> **Assigned task**: Search the records for the word "address" and copy each line in which it appears.

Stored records
+--

(* ===== verification/_CoqProject ===== *)
-Q . S2P
Prelude.v
Bfc.v
BfcRegions.v
BfcLinks.v
BfcInv.v
BfcOps.v
BfcAlloc.v
BfcDealloc.v
BfcExtend.v
BfcGc.v
BfcProps.v
BfcQueries.v
BfcTheorems.v
Coding.v
TensorShape.v
TensorShapeProofs.v
TensorShapeOps.v
TensorShapeTheorems.v
BCast.v
BCastTheorems.v
Block.v
BlockProofs.v
BlockTheorems.v
Crc32c.v
TableFormat.v
TableBuilder.v
Table.v
TableKeys.v
TableBuilderProofs.v
TableBuilderSpec.v
TableReader.v
TableTheorems.v
InputStream.v
Record.v
RecordProofs.v
RecordTheorems.v
Cancellation.v
CancellationTheorems.v
Hash.v
Counting.v
Cache.v
CacheTable.v
CacheInv.v
CacheMethods.v
CacheSpec.v
CacheTheorems.v
Rendezvous.v
RendezvousInv.v
RendezvousSys.v
RendezvousSpec.v
RendezvousTheorems.v
OrderedCode.v
OrderedCodeTheorems.v
PendingCounts.v
PendingProofs.v
PendingTheorems.v
GraphView.v
Executor.v
ExecutorInv.v
ExecutorSteps.v
ExecutorData.v
ExecutorEnd.v
ExecutorResults.v
ExecutorTheorems.v
FlatRep.v
FlatProofs.v
FlatTheorems.v
EdgeSet.v
Graph.v
GraphInv.v
GraphUpdate.v
GraphSpec.v
GraphTheorems.v
Numbers.v
DeviceName.v
DeviceNameTheorems.v
GraphViewInit.v
ExecutorInit.v
GraphViewProofs.v
ExecutorInitTheorems.v
(* ===== verification/Bfc.v ===== *)
(** * The best-fit-with-coalescing allocator: state and operations

    Model of src/tensorflow/core/common_runtime/bfc_allocator.{h,cc} with the
    [RegionManager]/[AllocationRegion] classes of the header and the
    [SharedCounter] and [AllocatorRetry] helpers it uses.

    - a [ChunkHandle] is an index into the vector [chunks_]; pointers and sizes
      are 64-bit values, [nullptr] is 0, [kInvalidChunkHandle] is [SIZE_MAX];
    - a failed [CHECK], [LOG(FATAL)] and a vector access out of range are
      [Crash]; a loop that does not finish within its fuel is [OutOfFuel];
    - the mutex makes every public operation atomic, so operations are
      functions on the allocator state;
    - logging, profiling counters and the [TENSORFLOW_MEM_DEBUG] fields do not
      influence the state and are left out. *)
From S2P Require Import Prelude.
From Stdlib Require Import SpecFloat.
From stdpp Require Import options.
#[local] Open Scope tf_monad_scope.

(** ** The sub-allocator interface (src/tensorflow/core/framework/allocator.h)

    [SubAllocator] is an abstract class; its implementations are device
    specific.  The allocator is parametrised by an implementation (its state,
    [Alloc] and [Free]); [SubAllocatorLaws] states the documented contract. *)
Class SubAllocator := {
  sa_state : Type;
  sa_Alloc : sa_state -> Z -> Z -> option (Z * Z) * sa_state;
  sa_Free : sa_state -> Z -> Z -> sa_state;
  sa_SupportsCoalescing : bool
}.

(** [sa_owned st a]: address [a] is in a block handed out and not yet freed.
    [Alloc] gives at least the bytes asked for, in a fresh block of the user
    address space (the lower half of the 64-bit range); the block size is a
    multiple of 256 when the request is (the allocator [DCHECK]s this). *)
Class SubAllocatorLaws (SA : SubAllocator) := {
  sa_owned : sa_state -> Z -> Prop;
  sa_Alloc_some st al n p r st' :
    sa_Alloc st al n = (Some (p, r), st') -> 0 < n -> n mod 256 = 0 ->
    0 < p /\ n <= r /\ r mod 256 = 0 /\ p + r < 2 ^ 63 /\
    (forall a, p <= a < p + r -> ~ sa_owned st a) /\
    (forall a, sa_owned st' a <-> sa_owned st a \/ p <= a < p + r);
  sa_Alloc_none st al n st' :
    sa_Alloc st al n = (None, st') -> forall a, sa_owned st' a <-> sa_owned st a;
  sa_Free_spec st p n a :
    sa_owned (sa_Free st p n) a <-> sa_owned st a /\ ~ (p <= a < p + n)
}.

(** ** Constants and data *)

Definition kInvalidChunkHandle : Z := 2 ^ 64 - 1.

+--

> **Written answer**:
(** [sa_owned st a]: address [a] is in a block handed out and not yet freed.
    address space (the lower half of the 64-bit range); the block size is a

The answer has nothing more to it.